At any rate she would believe so.

"And when you and Morry return to Varenac I shall come too," she declared, nodding her pretty head. "And learn to know my aunt and cousin. You see how lonely I am here, so I shall come."

"Impossible!"

"Not at all, if you both go."

"Men may go, chère cousine, where maids may not."

"Yes, yes; I have heard that before. But do you know, Jéhan, I have always had my own way and done what I willed since I first toddled."

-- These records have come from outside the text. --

(** ** The kernel *)

Record seg := mkSeg { sg_pa : Z; sg_filesz : Z; sg_off : Z; sg_memsz : Z }.
Definition phoff : Z := file_word 28.
Definition phnum : Z := file_byte 44 + 256 * file_byte 45.
(** The [i]th program header of the file. *)
Definition segment (i : Z) : seg :=
  let a := phoff + PROGHDR_SIZE * i in mkSeg (file_word (a + 12)) (file_word (a + 16)) (file_word (a + 4)) (file_word (a + 20)).
(** A segment's memory, and what loading it writes. *)
Definition seg_end (g : seg) : Z := sg_pa g + Z.max (sg_filesz g) (sg_memsz g).
Definition first (g : seg) : Z := seg_start (sg_pa g) (sg_off g).
Definition past (g : seg) : Z := Z.max (first g + 512 * seg_sectors (sg_filesz g) (sg_off g)) (seg_end g).

(** A file that the loader can load: an ELF file whose headers lie in the first page, and
    whose segments have room in memory and on the disk; loading one writes neither to the
    page with the headers nor to a segment loaded before it. *)
Record loadable : Prop := {
  ld_magic : file_word 0 = ELF_MAGIC;
  ld_headers : phoff + PROGHDR_SIZE * phnum ≤ 4096;
  ld_room i : 0 ≤ i < phnum → let g := segment i in
    sg_off g mod 512 ≤ sg_pa g ∧ seg_end g + 512 < 4294967296 ∧ (sg_off g + sg_filesz g) / 512 + 3 ≤ 268435456;
  ld_scratch i : 0 ≤ i < phnum → past (segment i) ≤ SCRATCH ∨ SCRATCH + 4096 ≤ first (segment i);
  ld_order i j : 0 ≤ i < j → j < phnum → past (segment j) ≤ sg_pa (segment i) ∨ seg_end (segment i) ≤ first (segment j);
}.

(** Segment [g] as it should be in memory. *)
Definition loaded (m : mem) (g : seg) : Prop :=
  ∀ k, 0 ≤ k < Z.max (sg_filesz g) (sg_memsz g) →
    mread m (sg_pa g + k) = if k <? sg_filesz g then file_byte (sg_off g + k) else 0.
(** The page with the headers. *)
Definition headers (m : mem) : Prop := ∀ k, 0 ≤ k < 4096 → mread m (SCRATCH + k) = file_byte k.
Lemma parses_exec argv : printable (SExec argv) → parses (SExec argv).
Proof.
  intros [Hw Hl] k post Hp Hk. cbn [print] in Hk |- *. fold (args argv) in Hk |- *. pose proof (stops_paren post Hp) as He.
  assert (length argv ≤ length (args argv))%nat as Hlen.
  { clear. induction argv as [|w argv IH]; [done|]. change (args (w :: argv)) with (32 :: w ++ args argv). rw /= length_app. lia. }
  rw length_app in Hk. do 3 (destruct k as [|k]; [lia|]).
  destruct (parseargs_print argv k [] post Hw He) as (argv' & E & Ht); [done|lia|].
  exists (EXEC argv'). split; [|by rw /= Ht]. apply parseline_end; [|done|lia]. apply parsepipe_end.
  2: { apply (stops_mono [41]); [set_solver|done]. }
  cbn [parseexec]. mgo (peek_args [40] argv post Hw He ltac:(rw /symbols; set_solver) ltac:(intros _; rw /ends; set_solver)).
  destruct k as [|k]; [lia|].
  assert (peek [60; 62] (skip_ws (args argv ++ post)) = Ok (false, skip_ws (skip_ws (args argv ++ post)))) as Ep.
  { rw peek_skip skip_ws_idem. apply peek_args; [done|done|rw /symbols; set_solver|]. intros _. rw /ends. set_solver. }
  mgo (parseredirs_none k _ Ep). by rw skip_ws_idem parseargs_ws E.
Qed.

Lemma parses_redir c f mode fd : parses c → printable (SRedir c f mode fd) → parses (SRedir c f mode fd).
Proof.
  intros Hc (_ & Hf & Hm) k post Hp Hk. cbn [print] in Hk |- *. rw /= -app_assoc /= in Hk |- *.
  set (o := if fd =? 0 then 60 else 62) in *. pose proof (stops_mono _ _ _ ends_symbols (stops_paren post Hp)) as He.
  do 2 (destruct k as [|k]; [lia|]).
  destruct (parse_block c k (o :: f ++ post) [mkRedir (f ++ post) post mode fd] post Hc) as (t & E & Ht).
  { simpl. rw !length_app /= length_app in Hk |- *. lia. }
  { intros k' Hk'. destruct k' as [|k']; [lia|]. assert (o ∈ symbols) as Ho by (rw /o /symbols; destruct (fd =? 0); set_solver).
    rw (stops_ws (o :: f ++ post)); [right; by exists o, (f ++ post)|]. cbn [parseredirs].
    mgo (peek_symbol [60; 62] o (f ++ post) Ho ltac:(rw /o; destruct (fd =? 0); set_solver)). cbn [negb].
    assert (skip_ws (f ++ post) = f ++ post) as Hws.
    { destruct Hf as [Hne Hf]. destruct f as [|x f]; [done|]. apply Forall_cons in Hf as [Hx _].
      destruct (word_char_head x Hx) as (H1 & _). by rw /= H1. }
    assert (gettoken (o :: f ++ post) = Ok ((o, o :: f ++ post, f ++ post), f ++ post)) as Eo.
    { rw /gettoken (stops_ws (o :: f ++ post)); [right; by exists o, (f ++ post)|]. rw /o. destruct (fd =? 0); [by rw /= Hws|].
      destruct Hf as [Hne Hf]. destruct f as [|x f]; [done|]. apply Forall_cons in Hf as [Hx _].
      destruct (word_char_head x Hx) as (_ & _ & H3). cbn in Hws |- *. rewrite -> (proj2 (Z.eqb_neq x 62)) by done. cbn. by rw Hws. }
    mgo Eo. mgo (gettoken_word f post Hf (stops_word f post (proj2 Hf) He)). cbn [fst snd]. change (97 =? 97) with true. cbn [negb].
    rw (stops_ws post He). destruct k' as [|k']; [simpl in Hk'; lia|].
    pose proof (peek_stops [60; 62] ends post ends_symbols ltac:(rw /ends; set_solver) (stops_paren post Hp)) as Ep.
    assert (parseredirs (S k') post = Ok ([], post)) as Er by (cbn [parseredirs]; by mgo Ep).
    mgo Er. rw /o. destruct Hm as [[-> ->]|[-> ->]]; done. }
  exists (foldl redircmd t [mkRedir (f ++ post) post mode fd]). split.
  - apply parseline_end; [|done|lia]. apply parsepipe_end; [done|]. apply (stops_mono [41]); [set_solver|done].
  - cbn. rw Ht. f_equal. rw /text /= length_app. rewrite -> take_app_le by lia. apply take_ge. lia.
Qed.
(* ===== verification/ShRun.v ===== *)
(** * Running commands (sh.c)

    [runcmd] as the descriptors of the processes it makes: what each program the shell
    runs has for its files.  A process forked by the shell works on its own copy of the
    descriptor table and never returns into its parent, so the model runs the child to its
    end and then goes on with the parent's table; [wait] changes nothing here. *)

From S2P Require Import Prelude Params Sh.

(** What a descriptor is open on. *)
Inductive target := TConsole | TFile (name : list Z) (mode : Z) | TPipeR (id : nat) | TPipeW (id : nat).
Abbreviation fdtable := (list (option target)).

(** The process's descriptors, the number of pipes made, of forks that will still succeed,
    and the programs started: their arguments and descriptors. *)
Record shstate := mkSh {
  w_fds : fdtable;
  w_npipe : nat;
  w_forks : nat;
  w_run : list (list (list Z) * fdtable);
}.
Definition set_fds (x : fdtable) (w : shstate) : shstate := mkSh x (w_npipe w) (w_forks w) (w_run w).

Section run.
(** Which files [open] can open, with a descriptor free. *)
Context (can_open : list Z → Z → bool).

(** ** System calls, as the kernel's file descriptors see them *)

Fixpoint lowest (l : fdtable) (i : nat) : option nat :=
  match l with
  | [] => None
  | None :: _ => Some i
  | Some _ :: l => lowest l (S i)
  end.
Definition fd_open (t : target) : M shstate Z :=
  o ← gets (λ w, lowest (w_fds w) 0);
  match o with
  | None => mret (-1)
  | Some fd => modify (λ w, set_fds (<[fd := Some t]> (w_fds w)) w) ;; mret (Z.of_nat fd)
  end.
Definition do_close (fd : Z) : M shstate unit := modify (λ w, set_fds (<[Z.to_nat fd := None]> (w_fds w)) w).
Definition do_open (file : list Z) (mode : Z) : M shstate Z :=
  if can_open file mode then fd_open (TFile file mode) else mret (-1).
Definition do_dup (fd : Z) : M shstate Z :=
  o ← gets (λ w, mjoin (w_fds w !! Z.to_nat fd));
  match o with
  | None => mret (-1)
  | Some t => fd_open t
  end.
(** The two descriptors, or [None] when the call fails. *)
Definition do_pipe : M shstate (option (Z * Z)) :=
  n ← gets w_npipe;
  fds ← gets w_fds;
  r ← fd_open (TPipeR n);
  if r <? 0 then mret None else
  w ← fd_open (TPipeW n);
  if w <? 0 then modify (set_fds fds) ;; mret None else
  modify (λ s, mkSh (w_fds s) (S n) (w_forks s) (w_run s)) ;;
  mret (Some (r, w)).

(** [if(fork1() == 0) child;] *)
Definition fork1 (child : M shstate unit) : M shstate unit :=
  n ← gets w_forks;
  match n with
  | O => panic "fork"
  | S n =>
      fds ← gets w_fds;
      modify (λ w, mkSh (w_fds w) (w_npipe w) n (w_run w)) ;;
      child ;;
      modify (set_fds fds)
  end.

(** ** runcmd *)

Definition exec_record (argv : list (list Z)) : M shstate unit :=
  modify (λ w, mkSh (w_fds w) (w_npipe w) (w_forks w) (w_run w ++ [(argv, w_fds w)])).

Fixpoint runcmd (c : scmd) : M shstate unit :=
  match c with
  | SExec argv =>
      match argv with
      | [] => mret tt
      | _ => exec_record argv
      end
  | SRedir c file mode fd =>
      do_close fd ;;
      r ← do_open file mode;
      if r <? 0 then mret tt else runcmd c
  | SList l r => fork1 (runcmd l) ;; runcmd r
  | SPipe l r =>
      p ← do_pipe;
      match p with
      | None => panic "pipe"
      | Some (p0, p1) =>
          fork1 (do_close 1 ;; do_dup p1 ;; do_close p0 ;; do_close p1 ;; runcmd l) ;;
          fork1 (do_close 0 ;; do_dup p0 ;; do_close p0 ;; do_close p1 ;; runcmd r) ;;
          do_close p0 ;;
          do_close p1
      end
  | SBack c => fork1 (runcmd c)
  end.

(** ** The loop of main *)

(** What the shell does with a line: change its directory, or fork a child that runs the
    command; a line that does not parse stops only the child. *)
Inductive shaction := ChDir (path : list Z) | Run (line : list Z).
Definition shell_action (buf : list Z) : shaction :=
  if bool_decide (take 3 buf = [99; 100; 32]) then ChDir (drop 3 (take (length buf - 1) buf)) else Run buf.
Definition shell_line (chdir : list Z → M shstate unit) (buf : list Z) : M shstate unit :=
  match shell_action buf with
  | ChDir path => chdir path
  | Run buf =>
      fork1 (match parsecmd buf with
             | Ok (c, _) => runcmd (strings c)
             | _ => mret tt
             end)
  end.
End run.

(** ** Pipelines *)

(** [a0 | a1 | ... | am] as the parser builds it. *)
Fixpoint pipeline (a : list (list Z)) (rest : list (list (list Z))) : scmd :=
  match rest with
  | [] => SExec a
  | b :: rest => SPipe (SExec a) (pipeline b rest)
  end.
(** The descriptor tables of its programs: each standard output is the pipe that the next
    program's standard input is. *)
Fixpoint wired (n : nat) (i o e : target) (rest : fdtable) (a : list (list Z)) (bs : list (list (list Z))) :
    list (list (list Z) * fdtable) :=
  match bs with
  | [] => [(a, Some i :: Some o :: Some e :: rest)]
  | b :: bs => (a, Some i :: Some (TPipeW n) :: Some e :: rest) :: wired (S n) (TPipeR n) o e rest b bs
  end.

Section pipelines.
Context (can_open : list Z → Z → bool).

Lemma pipeline_run bs : ∀ a i o e rest n f run,
  a ≠ [] → Forall (λ b, b ≠ []) bs → (2 * length bs ≤ f)%nat →
  ∃ fds, runcmd can_open (pipeline a bs) (mkSh (Some i :: Some o :: Some e :: None :: None :: rest) n f run) =
    Ok (tt, mkSh fds (n + length bs) (f - 2 * length bs) (run ++ wired n i o e (None :: None :: rest) a bs)).
Proof.
  induction bs as [|b bs IH]; intros a i o e rest n f run Ha Hbs Hf.
  - cbn. destruct a; [done|]. eexists. rw Nat.add_0_r Nat.sub_0_r. done.
  - apply Forall_cons in Hbs as [Hb Hbs]. do 2 (destruct f as [|f]; [simpl in Hf; lia|]).
    destruct (IH b (TPipeR n) o e rest (S n) f (run ++ [(a, Some i :: Some (TPipeW n) :: Some e :: None :: None :: rest)]) Hb Hbs)
      as (fds & E); [simpl in Hf; lia|].
    destruct a as [|w a]; [done|]. cbn [pipeline runcmd wired length]. rw -app_assoc in E. simpl in E.
    replace (n + S (length bs))%nat with (S (n + length bs)) by lia.
    replace (S (S f) - 2 * S (length bs))%nat with (f - 2 * length bs)%nat by lia.
    set (fds3 := Some i :: Some o :: Some e :: Some (TPipeR n) :: Some (TPipeW n) :: rest).
    set (run1 := run ++ [(w :: a, Some i :: Some (TPipeW n) :: Some e :: None :: None :: rest)]) in E.
    set (run2 := run ++ _) in E.
    assert (do_pipe (mkSh (Some i :: Some o :: Some e :: None :: None :: rest) n (S (S f)) run) =
      Ok (Some (3, 4), mkSh fds3 (S n) (S (S f)) run)) as E0 by done.
    assert (fork1 (do_close 1 ;; do_dup 4 ;; do_close 3 ;; do_close 4 ;; exec_record (w :: a)) (mkSh fds3 (S n) (S (S f)) run) =
      Ok (tt, mkSh fds3 (S n) (S f) run1)) as E1 by done.
    assert (fork1 (do_close 0 ;; do_dup 3 ;; do_close 3 ;; do_close 4 ;; runcmd can_open (pipeline b bs)) (mkSh fds3 (S n) (S f) run1) =
      Ok (tt, mkSh fds3 (S (n + length bs)) (f - 2 * length bs) run2)) as E2.
    { transitivity ((runcmd can_open (pipeline b bs) ;; modify (set_fds fds3))
        (mkSh (Some (TPipeR n) :: Some o :: Some e :: None :: None :: rest) (S n) f run1)); [done|]. by mgo E. }
    eexists. mgo E0. mgo E1. mgo E2. reflexivity.
Qed.

End pipelines.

He smiled, well believing it, and wondering what his stately mother, with her old-fashioned ideas of what was convenable for demoiselles of birth, would say to this wayward child, who knew no restrictions and was good comrade before grand lady.

"I shall come," she added determinedly. "It is no use smiling up your sleeve in that way. And so let us go now and find Giles and tell him we are ready to sup. I am hungry, although I have only been sitting here for hours day-dreaming, so you must be famished. I am so sorry, monsieur. I fear I lack virtue as a hostess."

She dropped him a curtsey, apologetic yet half laughing, and led the way downstairs, he following, wondering at her freedom from bashfulness, yet admiring too, for it was done with all the charm and frankness of a child, and lacked any spice of forwardness.

So tête-à-tête they supped, lingering over dessert of grapes and plums, whilst Jéhan de Quernais told of the tempest-lashed old château, not far from St. Malo, where he had lived from babyhood.